> What is required
Find the number of lines below in which the word "change" appears, and write that number only.

· · · · ·

Lemma for_each_bit_loop_no_alloc {R St} high (body : N → bool → St → M (R + St)) fuel n bit s :
  (∀ i b s, NoAlloc (body i b s)) → NoAlloc (for_each_bit_loop high body fuel n bit s).
Proof.
  intros Hb. revert n bit s. induction fuel as [|fuel IH]; intros n bit s; cbn [for_each_bit_loop].
  { apply _. }
  apply no_alloc_if; [apply _|]. destruct n as [|nd next]; [apply _|]. apply no_alloc_if; [|apply _].
  apply no_alloc_bind; [apply _|]. intros [x|s']; [apply _|]. destruct next; apply _.
Qed.

#[local] Instance print_step_no_alloc p i b st : NoAlloc (print_step p i b st).
Proof. destruct st as [[out r] w]. apply _. Qed.

#[local] Instance print_level_no_alloc p l out : NoAlloc (print_level p l out).
Proof.
  apply no_alloc_bind; [apply _|]. intros s. apply no_alloc_bind.
  - by apply for_each_bit_loop_no_alloc, _.
  - intros [x|[[out' r] w]]; apply _.
Qed.

#[global] Instance sid_to_context_no_alloc p c : NoAlloc (mls_sid_to_context p c).
Proof. apply _. Qed.

(** For every context, valid or not, the length function returns the length
    of the text and is undefined where printing is. *)
Lemma context_len_sim p c o :
  mls_compute_context_len p c o =
    match mls_sid_to_context p c o with Ret s o' => Ret (u32 (strlen s)) o' | UB => UB end.
Proof.
  unfold mls_compute_context_len, mls_sid_to_context. destruct (mls p); [|done]. cbn [negb].
  rewrite !bind_run. change 1 with (u32 (strlen ":")) at 1. rewrite level_len_sim.
  destruct (print_level p _ ":" o) as [out o1|]; [|done]. destruct (mls_level_eq _ _); [done|].
  rewrite u32_add_l. change 1 with (strlen (String "-"%char "")). rewrite <- strlen_app.
  apply level_len_sim.
Qed.

(** * Printing and parsing are inverse *)

(** ** Text without delimiters *)

Fixpoint clean (stop : ascii → bool) (s : string) : bool :=
  match s with EmptyString => true | String ch s' => negb (stop ch) && clean stop s' end.

Lemma clean_app stop a b : clean stop (a +:+ b)%string = clean stop a && clean stop b.
Proof.
  induction a as [|ch a IH]; [done|]. change (String ch a +:+ b)%string with (String ch (a +:+ b)).
  cbn [clean]. rewrite IH. btauto.
Qed.

Lemma break_at_end stop tok : clean stop tok = true → break_at stop tok = (tok, None).
Proof.
  induction tok as [|ch tok IH]; [done|]. cbn [clean break_at]. intros [H1 H2]%andb_true_iff.
  apply negb_true_iff in H1. by rewrite H1, IH.
Qed.

Lemma break_at_delim stop tok ch rest :
  clean stop tok = true → stop ch = true →
  break_at stop (tok +:+ String ch rest)%string = (tok, Some (ch, rest)).
Proof.
  intros Hc Hs. induction tok as [|c tok IH]; cbn [clean] in Hc.
  { change ("" +:+ String ch rest)%string with (String ch rest). cbn [break_at]. by rewrite Hs. }
  apply andb_true_iff in Hc as [H1 H2]. apply negb_true_iff in H1.
  change (String c tok +:+ String ch rest)%string with (String c (tok +:+ String ch rest)).
  cbn [break_at]. by rewrite H1, IH.
Qed.

(** ** Category segments: [ca] or [ca.cb] *)

Definition cat_name (p : policydb) (i : N) : string :=
  match p_cat_val_to_name p !! N.to_nat i with Some (Some s) => s | _ => EmptyString end.

Definition seg := (N * option N)%type.

Definition seg_str (p : policydb) (s : seg) : string :=
  match s.2 with
  | None => cat_name p s.1
  | Some b => (cat_name p s.1 +:+ String "."%char (cat_name p b))%string
  end.

Fixpoint seg_tail (p : policydb) (l : list seg) : string :=
  match l with [] => EmptyString | s :: l' => String ","%char (seg_str p s +:+ seg_tail p l')%string end.

Definition seg_text (p : policydb) (l : list seg) : string :=
  match l with [] => EmptyString | s :: l' => String ":"%char (seg_str p s +:+ seg_tail p l')%string end.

· · · · ·

> Your solution
5